Com esse apoio téorico-metodológico ouvi vozes anônimas que vivem às margens das margens. Vivem às margens, pois são vozes femininas num contexto onde o machismo se faz muito presente, onde o homem ainda fala muito alto e se coloca no centro, contando com a submissão feminina, mesmo diante de resistências que já aconteçam: “[...]
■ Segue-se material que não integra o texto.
(** * Lamport mutual exclusion and Byzantine OM(m) agreement

    A shallow embedding of the Python sources of the repository

    - [combined_assignments.py]                          (module [Combined*])
    - [Assignment-1-Lamport-Mutex/lamport_node.py]       (module [LamportNodePy])
    - [Assignment-1-Lamport-Mutex/code/node.py]          (module [NodePy])
    - [Assignment-2-Byzantine-Agreement/byzantine_node.py]   (module [ByzantineNodePy])
    - [Assignment-2-Byzantine-Agreement/code/lieutenant.py]  (module [LieutenantPy])

    Python [int] is [Z], Python [str] is [string], a [dict] is an association
    list kept in insertion order (iteration order of a [dict] is observable in
    [Counter.most_common] and in [dict.values()]), a [set] of ints is a
    duplicate-free list.  Every node object is a record; a method becomes a
    function from the record to the updated record together with the RPC
    calls it issues. *)

From Stdlib Require Import ZArith List String Ascii Bool Lia DecimalString Sorted.
Import ListNotations.
Open Scope string_scope.
Open Scope list_scope.
Open Scope Z_scope.

(* ================================================================== *)
(** ** Python primitives used by the sources *)

Module Py.

(** [str(i)] for an int. *)
Definition str (z : Z) : string := NilZero.string_of_int (Z.to_int z).

(** [sep.join(l)]. *)
Fixpoint join (sep : string) (l : list string) : string :=
  match l with
  | [] => EmptyString
  | s :: t =>
      match t with
      | [] => s
      | _ :: _ => (s ++ sep ++ join sep t)%string
      end
  end.

(** [range(n)] and [range(a, b)]. *)
Definition range (n : Z) : list Z := map Z.of_nat (seq 0 (Z.to_nat n)).

Definition range2 (a b : Z) : list Z :=
  map (fun k => a + Z.of_nat k) (seq 0 (Z.to_nat (b - a))).

(** [x in l] for a list (or a set) of ints. *)
Definition mem (x : Z) (l : list Z) : bool := existsb (Z.eqb x) l.

(** [len(l)]. *)
Definition len {A : Type} (l : list A) : Z := Z.of_nat (List.length l).

(** [l[0]]: raises [IndexError] (here [None]) on the empty list. *)
Definition index0 {A : Type} (l : list A) : option A :=
  match l with
  | [] => None
  | x :: _ => Some x
  end.

(** [s.add(x)] on a set of ints. *)
Definition set_add (x : Z) (s : list Z) : list Z :=
  if mem x s then s else s ++ [x].

(** Comparison of [(int, int)] tuples: lexicographic. *)
Definition tuple_ltb (a b : Z * Z) : bool :=
  (fst a <? fst b) || ((fst a =? fst b) && (snd a <? snd b)).

Definition tuple_eqb (a b : Z * Z) : bool :=
  (fst a =? fst b) && (snd a =? snd b).

(** [list.sort()] / [sorted(l)]: a stable sort.  The elements are inserted
    from left to right, each one behind the elements not greater than it. *)
Section Sort.
Context {A : Type} (ltb : A -> A -> bool).

Fixpoint insert (x : A) (l : list A) : list A :=
  match l with
  | [] => [x]
  | y :: t => if ltb x y then x :: y :: t else y :: insert x t
  end.

Definition sort (l : list A) : list A :=
  fold_left (fun acc x => insert x acc) l [].

End Sort.

(** A [dict] in insertion order. *)
Section Dict.
Context {K V : Type} (eqb : K -> K -> bool).

Fixpoint get (d : list (K * V)) (k : K) : option V :=
  match d with
  | [] => None
  | (k', v) :: t => if eqb k k' then Some v else get t k
  end.

(** [k in d]. *)
Definition contains (d : list (K * V)) (k : K) : bool :=
  match get d k with
  | Some _ => true
  | None => false
  end.

(** [d[k] = v]: an existing key keeps its position. *)
Fixpoint set (d : list (K * V)) (k : K) (v : V) : list (K * V) :=
  match d with
  | [] => [(k, v)]
  | (k', v') :: t => if eqb k k' then (k', v) :: t else (k', v') :: set t k v
  end.

(** [d.get(k, default)]. *)
Definition get_default (d : list (K * V)) (k : K) (default : V) : V :=
  match get d k with
  | Some v => v
  | None => default
  end.

(** [d.values()]. *)
Definition values (d : list (K * V)) : list V := map snd d.

End Dict.

(** [Counter(values)]: counts in order of first occurrence. *)
Fixpoint counter_add (c : list (string * Z)) (x : string) : list (string * Z) :=
  match c with
  | [] => [(x, 1)]
  | (y, n) :: t =>
      if String.eqb x y then (y, n + 1) :: t else (y, n) :: counter_add t x
  end.

Definition Counter (vals : list string) : list (string * Z) :=
  fold_left counter_add vals [].

(** [max(items, key=count)]: the first item of maximal count. *)
Fixpoint max_by_count (best : string * Z) (l : list (string * Z)) : string * Z :=
  match l with
  | [] => best
  | x :: t => max_by_count (if snd best <? snd x then x else best) t
  end.

(** [c.most_common(1)], which is [heapq.nlargest(1, c.items(), key=count)]. *)
Definition most_common1 (c : list (string * Z)) : list (string * Z) :=
  match c with
  | [] => []
  | x :: t => [max_by_count x t]
  end.

(** Equality of lists of ints (tuples of ints used as dict keys). *)
Fixpoint list_eqb (a b : list Z) : bool :=
  match a, b with
  | [], [] => true
  | x :: a', y :: b' => (x =? y) && list_eqb a' b'
  | _, _ => false
  end.

End Py.

(** The two order values. *)
Definition ATTACK : string := "ATTACK".
Definition RETREAT : string := "RETREAT".

(** The three node states of the mutex protocol. *)
Inductive NodeState : Type := RELEASED | WANTED | HELD.

Definition NodeState_eqb (a b : NodeState) : bool :=
  match a, b with
  | RELEASED, RELEASED | WANTED, WANTED | HELD, HELD => true
  | _, _ => false
  end.

(** A request queue is sorted when each entry is not greater than its
    successor in the order on [(timestamp, node id)] tuples. *)
Fixpoint sortedb (q : list (Z * Z)) : bool :=
  match q with
  | [] => true
  | a :: t =>
      match t with
      | [] => true
      | b :: _ => negb (Py.tuple_ltb b a) && sortedb t
      end
  end.

(** Messages of the mutex protocol, as sent to a peer. *)
Inductive MutexMsg : Type :=
| MsgRequest (timestamp sender : Z)
| MsgRelease (sender : Z)
| MsgReleaseAt (timestamp sender : Z).

(* ================================================================== *)
(** ** [combined_assignments.py], class [LamportNode] *)

Module CombinedLamport.
(** *** Looking a child up *)

Lemma split_slash_cons (s : string) : ∃ part parts, split_slash s = part :: parts.
Proof.
  destruct s as [|c s]; simpl; [by eexists _, _|].
  destruct (Ascii.eqb c "/"); [by eexists _, _|].
  destruct (split_slash s); by eexists _, _.
Qed.

Lemma split_slash_none (s : string) :
  count_char "/" s = 0%nat → split_slash s = [s].
Proof.
  induction s as [|c s IH]; simpl; [done|].
  destruct (Ascii.eqb c "/"); [done|]. simpl. intros H. by rewrite IH.
Qed.

Lemma split_slash_some (s : string) :
  count_char "/" s ≠ 0%nat → ∃ a b parts, split_slash s = a :: b :: parts.
Proof.
  induction s as [|c s IH]; simpl; [done|].
  destruct (Ascii.eqb c "/"); simpl.
  - intros _. destruct (split_slash_cons s) as (b & parts & ->).
    by eexists _, _, _.
  - intros H. destruct (IH H) as (a & b & parts & ->). by eexists _, _, _.
Qed.

Lemma descend_none (parts : list string) :
  foldl (λ curr part, r ← curr; resource_children r !! part)
        (@None CfnResource) parts = None.
Proof. induction parts as [|x parts IH]; simpl; [done|]. apply IH. Qed.
(** * Flutter_App analysis scripts: scoring and linting, verified

    A shallow embedding of [Flutter_App/industrial_ux_validator.py]
    (class [IndustrialUXValidator] and the breakdown loop of [main]) and of
    [Flutter_App/validate_dart.py] (class [DartValidator] and [main]).

    Modelling conventions.
    - A Python [str] is a [string]; its characters stand for code points
      below 256, and the character classes below are Python's for that
      range.  Python [int] is [Z], Python [float] is a primitive binary64
      [float].
    - A dict of the source is an association list in insertion order.
    - The directory walk is a supplied value: the list of entries that
      [Path.rglob] yields, each with the outcome of [open]/[read] on it.
    - [print] calls are not modelled. *)

From Stdlib Require Import ZArith List String Ascii Bool Lia Permutation.
From Stdlib Require Import QArith.
From Stdlib Require Import Floats.PrimFloat Numbers.Cyclic.Int63.Uint63.
Import ListNotations.
Close Scope Q_scope.
Open Scope string_scope.
Open Scope Z_scope.

(* ================================================================== *)
(** ** Python strings *)

Module PyStr.

Definition code (c : ascii) : nat := nat_of_ascii c.

Definition between (lo hi : nat) (c : ascii) : bool :=
  ((lo <=? code c) && (code c <=? hi))%nat.

Definition has_code (n : nat) (c : ascii) : bool := (code c =? n)%nat.

(** [str.isspace] and the class [\s]. *)
Definition isspace (c : ascii) : bool :=
  between 9 13 c || between 28 32 c || has_code 133 c || has_code 160 c.

Definition is_upper_az : ascii -> bool := between 65 90.
Definition is_lower_az : ascii -> bool := between 97 122.
Definition is_digit : ascii -> bool := between 48 57.

Definition is_hex (c : ascii) : bool :=
  is_digit c || between 65 70 c || between 97 102 c.

(** The class [\w] of a str pattern. *)
Definition is_word (c : ascii) : bool :=
  is_digit c || is_upper_az c || has_code 95 c || is_lower_az c
  || has_code 170 c || has_code 178 c || has_code 179 c || has_code 181 c || has_code 185 c || has_code 186 c
  || between 188 190 c || between 192 214 c || between 216 246 c
  || between 248 255 c.

Definition lower_char (c : ascii) : ascii :=
  if is_upper_az c || between 192 214 c || between 216 222 c
  then ascii_of_nat (code c + 32) else c.

(** [s.lower()] *)
Fixpoint lower (s : string) : string :=
  match s with
  | EmptyString => EmptyString
  | String c s' => String (lower_char c) (lower s')
  end.

Definition is_empty (s : string) : bool :=
  match s with EmptyString => true | _ => false end.

Fixpoint lstrip (s : string) : string :=
  match s with
  | EmptyString => EmptyString
  | String c s' => if isspace c then lstrip s' else s
  end.

Fixpoint rstrip (s : string) : string :=
  match s with
  | EmptyString => EmptyString
  | String c s' =>
      let r := rstrip s' in
      if is_empty r && isspace c then EmptyString else String c r
  end.

(** [s.strip()] *)
Definition strip (s : string) : string := rstrip (lstrip s).

(** [s.startswith(p)] *)
Definition startswith (s p : string) : bool := String.prefix p s.

(** [s.endswith(p)] *)
Fixpoint endswith (s p : string) : bool :=
  if String.eqb s p then true
  else match s with
       | EmptyString => false
       | String _ s' => endswith s' p
       end.

(** [sub in s] *)
Fixpoint contains (s sub : string) : bool :=
  if String.prefix sub s then true
  else match s with
       | EmptyString => false
       | String _ s' => contains s' sub
       end.

(** [s.count(c)] for a one-character argument. *)
Fixpoint count (s : string) (c : ascii) : Z :=
  match s with
  | EmptyString => 0
  | String d s' => (if Ascii.eqb d c then 1 else 0) + count s' c
  end.

(** [s.split(sep)] for a one-character separator. *)
Fixpoint split (s : string) (sep : ascii) : list string :=
  match s with
  | EmptyString => [EmptyString]
  | String c s' =>
      let r := split s' sep in
      if Ascii.eqb c sep then EmptyString :: r
      else match r with
           | h :: t => String c h :: t
           | [] => [String c EmptyString]
           end
  end.

(** [s[:n]] *)
Fixpoint take (n : nat) (s : string) : string :=
  match n, s with
  | S n', String c s' => String c (take n' s')
  | _, _ => EmptyString
  end.

(** [sep.join(l)] *)
Fixpoint join (sep : string) (l : list string) : string :=
  match l with
  | [] => EmptyString
  | [x] => x
  | x :: rest => x ++ sep ++ join sep rest
  end.

Definition newline : ascii := ascii_of_nat 10.

(** [len(s)] *)
Definition len (s : string) : Z := Z.of_nat (String.length s).

End PyStr.

(* ================================================================== *)
(** ** Regular expressions used as tests

    [re.search] and [re.match] are used by the source for their truth value
    only, so a pattern is embedded by its syntax tree and decided by
    derivatives. *)

Module Regex.

Inductive re : Type :=
| Void
| Eps
| Cls (p : ascii -> bool)
| Cat (a b : re)
| Alt (a b : re)
| Star (a : re).

Fixpoint nullable (r : re) : bool :=
  match r with
  | Void => false
  | Eps => true
  | Cls _ => false
  | Cat a b => nullable a && nullable b
  | Alt a b => nullable a || nullable b
  | Star _ => true
  end.

Definition cat (a b : re) : re :=
  match a, b with
  | Void, _ => Void
  | _, Void => Void
  | Eps, _ => b
  | _, Eps => a
  | _, _ => Cat a b
  end.

Definition alt (a b : re) : re :=
  match a, b with
  | Void, _ => b
  | _, Void => a
  | _, _ => Alt a b
  end.

Fixpoint deriv (c : ascii) (r : re) : re :=
  match r with
  | Void => Void
  | Eps => Void
  | Cls p => if p c then Eps else Void
  | Cat a b =>
      alt (cat (deriv c a) b) (if nullable a then deriv c b else Void)
  | Alt a b => alt (deriv c a) (deriv c b)
  | Star a => cat (deriv c a) (Star a)
  end.

(** [re.fullmatch(r, s) is not None] *)
Fixpoint fullmatch (r : re) (s : string) : bool :=
  match s with
  | EmptyString => nullable r
  | String c s' => fullmatch (deriv c r) s'
  end.

Definition chr (c : ascii) : re := Cls (Ascii.eqb c).
Definition any : re := Cls (fun _ => true).
Definition plus (a : re) : re := Cat a (Star a).
Definition opt (a : re) : re := Alt Eps a.

Fixpoint lit (s : string) : re :=
  match s with
  | EmptyString => Eps
  | String c s' => Cat (chr c) (lit s')
  end.

(** A pattern's final [$]: the end of the string, or just before a final
    newline. *)
Definition dollar : re := opt (chr PyStr.newline).

(** [re.search(r + "$", s)] where [body] embeds [r]. *)
Definition search_dollar (body : re) (s : string) : bool :=
  fullmatch (Cat (Star any) (Cat body dollar)) s.

(** [re.match(r, s)] *)
Definition match_ (r : re) (s : string) : bool :=
  fullmatch (Cat r (Star any)) s.

(** The words of a pattern. *)
Inductive lang : re -> string -> Prop :=
| lang_eps : lang Eps EmptyString
| lang_cls (p : ascii -> bool) (c : ascii) :
    p c = true -> lang (Cls p) (String c EmptyString)
| lang_cat (a b : re) (s t : string) :
    lang a s -> lang b t -> lang (Cat a b) (s ++ t)
| lang_alt_l (a b : re) (s : string) : lang a s -> lang (Alt a b) s
| lang_alt_r (a b : re) (s : string) : lang b s -> lang (Alt a b) s
| lang_star_nil (a : re) : lang (Star a) EmptyString
| lang_star_cons (a : re) (s t : string) :
    lang a s -> lang (Star a) t -> lang (Star a) (s ++ t).

End Regex.

(* ================================================================== *)
(** ** Paths and the directory walk *)

Module PyPath.

(** [fnmatch] on one path component, for patterns whose only
    metacharacter is the star (all patterns of the source). *)
Fixpoint fnmatch (pat : string) : string -> bool :=
  match pat with
  | EmptyString => fun s => PyStr.is_empty s
  | String p pat' =>
      if Ascii.eqb p "*"%char
      then fix star (s : string) : bool :=
             fnmatch pat' s
             || match s with
                | EmptyString => false
                | String _ s' => star s'
                end
      else fun s =>
             match s with
             | EmptyString => false
             | String c s' => Ascii.eqb c p && fnmatch pat' s'
             end
  end.

(** [Path.name]: the last component. *)
Definition name (path : string) : string :=
  last (PyStr.split path "/"%char) EmptyString.

(** [Path.stem]: the name without its last suffix. *)
Definition stem (path : string) : string :=
  let n := name path in
  match rev (PyStr.split n "."%char) with
  | suffix :: (_ :: _) as before =>
      let s := PyStr.join "." (rev before) in
      if PyStr.is_empty suffix || PyStr.is_empty s then n else s
  | _ => n
  end.

(** What [open(path).read()] does: the text, or the exception's text. *)
Inductive ReadResult : Type :=
| ReadOk (content : string)
| ReadFails (err : string).

Record Entry : Type := mkEntry {
  path : string;       (* [str(file_path)] *)
  read : ReadResult
}.

(** [list(root.rglob(pat))] over the entries below the root, in the
    order of the walk. *)
Definition rglob (entries : list Entry) (pat : string) : list Entry :=
  filter (fun e => fnmatch pat (name (path e))) entries.

Definition readable (e : Entry) : bool :=
  match read e with ReadOk _ => true | ReadFails _ => false end.

End PyPath.

(* ================================================================== *)
(** ** Dicts of check outcomes *)

Module Dict.

(** A dict from check names to booleans, in insertion order. *)
Definition t : Type := list (string * bool).

(** [d[k] = v] *)
Fixpoint set (d : t) (k : string) (v : bool) : t :=
  match d with
  | [] => [(k, v)]
  | (k', v') :: rest =>
      if String.eqb k' k then (k', v) :: rest else (k', v') :: set rest k v
  end.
mas você pode ver, você, com certeza você conhece um caso por aqui mesmo em que o marido bate, a mulher é submissa, o marido anda com outra mulher e traz pra dentro de casa, e continua submissa!”. Às margens das margens porque são mulheres negras e pobres,

que moram em um bairro na periferia e que sabem que “os outros estigmatizam muito o

morro. Acha que a mulher do morro, ela parou naquilo... cê não consegue nada!”. Essa é a

voz de Ana, uma das mulheres que me fizeram companhia nesta minha travessia e que acredita que “tendo um estudo desse, vai mostrar que a gente trabalha, que tudo que a gente

tem é com muita luta.”. É da voz de Ana que ainda podemos ouvir que

“todo mundo fala muito de política, mas não vive o que a gente vive de verdade. Muito fácil passar na televisão „ah, hoje melhorou de um aspecto e piorou de outro‟. Não é assim. Pra mim não é assim. Se você para pra conversar meia hora aqui embaixo você vai ver que a realidade é totalmente diferente do que você escuta. E essa é a verdade. Então eu acho assim, que se você sobe e conversa com a pessoa que vive, você aprende mais que se você ler livro. Eu, assim, eu penso assim!”. (Ana)

É a voz querendo ser ouvida e dizendo: Eu quero falar por mim! Essas vozes, que poucas pessoas se dispõem a ouvir, são as vozes das protagonistas da minha pesquisa. Subjetividades particulares que com suas vidas, suas vozes e “memórias individuais chegam a compor uma „memória emblemática‟, coletiva, que permite o reconhecimento e a identificação de muitas outras mulheres” (RAGO, 2013, p. 59) que lhes fazem coro. Ao mesmo tempo em que queriam falar me deixavam o convite para falar com elas.

Essas mulheres, minhas companheiras, junto aos autores e autoras dos/as quais me aproximo, ao meu orientador, aos professores e professoras e aos amigos e amigas, todos/as juntos/as provocadores/as do meu pensar, estiveram comigo nesta caminhada e assinam comigo esta tese.